Input for this task:
(** [SegmentDescriptor::set], cpu/segments-amd64/cpu/SegmentDescriptor.hh:77-87 *)
Definition set (priv ty base limit gran : Z) (d_b code_64_bit pres : bool) (d : SegmentDescriptor)
    : SegmentDescriptor :=
  setSegmentLimit limit (setBaseAddress base
    (mkSegment (limit0 d) (base0 d) (base16 d) (Z.land ty 0x1F) (Z.land priv 0x3) (Z.b2z pres)
       (limit16 d) (avl d) (Z.b2z code_64_bit) (Z.b2z d_b) (Z.land gran 1) (base24 d))).

(** [SegmentDescriptor::getBaseAddress], cpu/segments-amd64/cpu/SegmentDescriptor.hh:94 *)
Definition getBaseAddress (d : SegmentDescriptor) : Z :=
  u32 (Z.lor (Z.lor (base0 d) (Z.shiftl (base16 d) 16)) (Z.shiftl (base24 d) 24)).

(** [SegmentDescriptor::getSegmentLimit], cpu/segments-amd64/cpu/SegmentDescriptor.hh:95 *)
Definition getSegmentLimit (d : SegmentDescriptor) : Z := u32 (Z.lor (limit0 d) (Z.shiftl (limit16 d) 16)).

(** The eight bytes of a descriptor: the bit fields in the order of their
    declaration. *)
Definition encode (d : SegmentDescriptor) : Z :=
  limit0 d + Z.shiftl (base0 d) 16 + Z.shiftl (base16 d) 32 + Z.shiftl (type d) 40 + Z.shiftl (dpl d) 45 +
  Z.shiftl (present d) 47 + Z.shiftl (limit16 d) 48 + Z.shiftl (avl d) 52 + Z.shiftl (longmode d) 53 +
  Z.shiftl (db d) 54 + Z.shiftl (granularity d) 55 + Z.shiftl (base24 d) 56.

(** A bit of the byte [k / 8] of a word, moved back to its place. *)
Lemma byte_testbit w x k i :
  0 ≤ k → 0 ≤ w → 0 ≤ i →
  Z.testbit (Z.shiftl (wrap w (Z.shiftr x k)) k) i = (k <=? i) && (i <? k + w) && Z.testbit x i.
Proof.
  intros Hk Hw Hi. rewrite Z.shiftl_spec by lia. destruct (Z.leb_spec k i); cbn [andb].
  - rewrite wrap_testbit, Z.shiftr_spec by lia. replace (i - k + k) with i by lia.
    f_equal. destruct (Z.ltb_spec (i - k) w), (Z.ltb_spec i (k + w)); lia || done.
  - apply Z.testbit_neg_r. lia.
Qed.

(** The address is read back, whatever was stored before. *)
Lemma base_roundtrip base d : fits 32 base → getBaseAddress (setBaseAddress base d) = base.
Proof.
  intros Hb. unfold getBaseAddress, setBaseAddress. cbn [base0 base16 base24].
  change 0xFFFF with (Z.ones 16). apply Z.bits_inj'. intros i Hi.
  rewrite wrap_testbit, !Z.lor_spec, Z.land_spec, Z.testbit_ones_nonneg, !byte_testbit by lia.
  destruct (Z.testbit base i) eqn:E.
  - assert (i < 32) by (destruct (Z.lt_ge_cases i 32) as [|Hge]; [done|]; by rewrite (fits_testbit 32 base i) in E).
    rewrite !andb_true_r. destruct (Z.ltb_spec i 16), (Z.leb_spec 16 i), (Z.ltb_spec i (16 + 8)), (Z.leb_spec 24 i),
      (Z.ltb_spec i (24 + 8)), (Z.ltb_spec i 32); done || lia.
  - by rewrite !andb_false_r.
Qed.

Lemma limit_roundtrip limit d : fits 20 limit → getSegmentLimit (setSegmentLimit limit d) = limit.
Proof.
  intros Hb. unfold getSegmentLimit, setSegmentLimit. cbn [limit0 limit16].
  assert (Z.land (Z.shiftr limit 16) 0xF = wrap 4 (Z.shiftr limit 16)) as ->
    by (change 0xF with (Z.ones 4); by rewrite Z.land_ones by lia).
  apply Z.bits_inj'. intros i Hi.
  rewrite wrap_testbit, Z.lor_spec, wrap_testbit, byte_testbit by lia.
  destruct (Z.testbit limit i) eqn:E.
  - assert (i < 20) by (destruct (Z.lt_ge_cases i 20) as [|Hge]; [done|]; by rewrite (fits_testbit 20 limit i) in E).
    rewrite !andb_true_r. destruct (Z.ltb_spec i 16), (Z.leb_spec 16 i), (Z.ltb_spec i (16 + 4)), (Z.ltb_spec i 32); done || lia.
  - by rewrite !andb_false_r.
Qed.
(** The pages of a segment are cleared and filled. *)
Lemma fill_segment_run L o s mm fuel ph s1 :
  loaded L o s mm → loadable L o fuel ph → seg_begin ph < seg_end ph → good s1 → frames s1 f = Some info →
  bytes s1 = bytes s →
  ∃ b1 b2, fill_segment img ph (OK f) o (seg_begin ph) (seg_end ph - seg_begin ph) s1 =
      Done (OK tt) (set_bytes b2 (set_bytes b1 s1)) ∧
    same_bytes lo hi b2 b0 ∧
    (∀ p x, p ∈ L ++ [(ph, o)] → 0 ≤ x < p_memsize p.1 →
      b2 (KERNELMEM_ADDR + MemoryRegion.i_start info + p.2 + (p_vaddr p.1 - seg_begin p.1) + x) =
      if x <? p_filesize p.1 then b0 (img + p_offset p.1 + x) else 0).
Proof using Hinfo Hapart Hwr Hhi Himg.
  intros HL Hlo Hne Hg Hf Hbs. pose proof (lo_ok _ _ _ _ Hlo) as Hok. destruct (lo_off _ _ _ _ Hlo) as [Ho1 Ho2].
  pose proof (segment_bounds ph Hok) as (B1 & B2 & B3 & B4 & _ & _ & _ & _ & Bz).
  pose proof (so_size _ Hok) as Hsz. destruct (lo_data _ _ _ _ Hlo) as [Hd1 Hd2].
  destruct (loaded_bytes L o s mm fuel ph HL Hlo Hne) as [Hs Hb].
  unfold fill_segment. rewrite (kbind_run _ _ _ _ _ (frameInfo_law s1 f info Hg Hf)).
  rewrite (wrap_small 64 (MemoryRegion.i_start info + o)) by (unfold fits, KERNELMEM_SIZE in *; lia).
  rewrite kassert_bind by (unfold kernelmem; lia).
  unfold upd_bytes at 1. unfold kbind at 1. unfold kmodify at 1.
  rewrite (wrap_small 64 (_ + _ + _)) by (unfold fits, KERNELMEM_SIZE in *; lia).
  rewrite kassert_bind by (unfold kernelmem; lia).
  unfold upd_bytes, kmodify. eexists _, _. split; [reflexivity|].
  rewrite bytes_set, Hbs. unfold logint, getData.
  rewrite !wrap_small by (unfold fits, KERNELMEM_SIZE, KERNELMEM_ADDR in *; lia).
  replace (MemoryRegion.i_start info + o + KERNELMEM_ADDR) with (KERNELMEM_ADDR + MemoryRegion.i_start info + o) by lia.
  replace (MemoryRegion.i_start info + o + (p_vaddr ph - seg_begin ph) + KERNELMEM_ADDR)
    with (KERNELMEM_ADDR + MemoryRegion.i_start info + o + (p_vaddr ph - seg_begin ph)) by lia. by split.
Qed.

Lemma mmap_bytes fuel v n w x c o mm s a s' : mmap fuel v n w x c o mm s = Done a s' → bytes s' = bytes s.
Proof.
  apply mmap_keeps.
  - apply typedMap_bytes.
  - apply frameInfo_bytes.
  - apply createMap_bytes.
  - apply mapTable_bytes.
  - apply mapFrame_bytes.
Qed.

Task to complete:
If a line in the records above contains the string "getSegmentLimit", copy that line out.

Exercise response:
(** [SegmentDescriptor::getSegmentLimit], cpu/segments-amd64/cpu/SegmentDescriptor.hh:95 *)
Definition getSegmentLimit (d : SegmentDescriptor) : Z := u32 (Z.lor (limit0 d) (Z.shiftl (limit16 d) 16)).
Lemma limit_roundtrip limit d : fits 20 limit → getSegmentLimit (setSegmentLimit limit d) = limit.
  intros Hb. unfold getSegmentLimit, setSegmentLimit. cbn [limit0 limit16].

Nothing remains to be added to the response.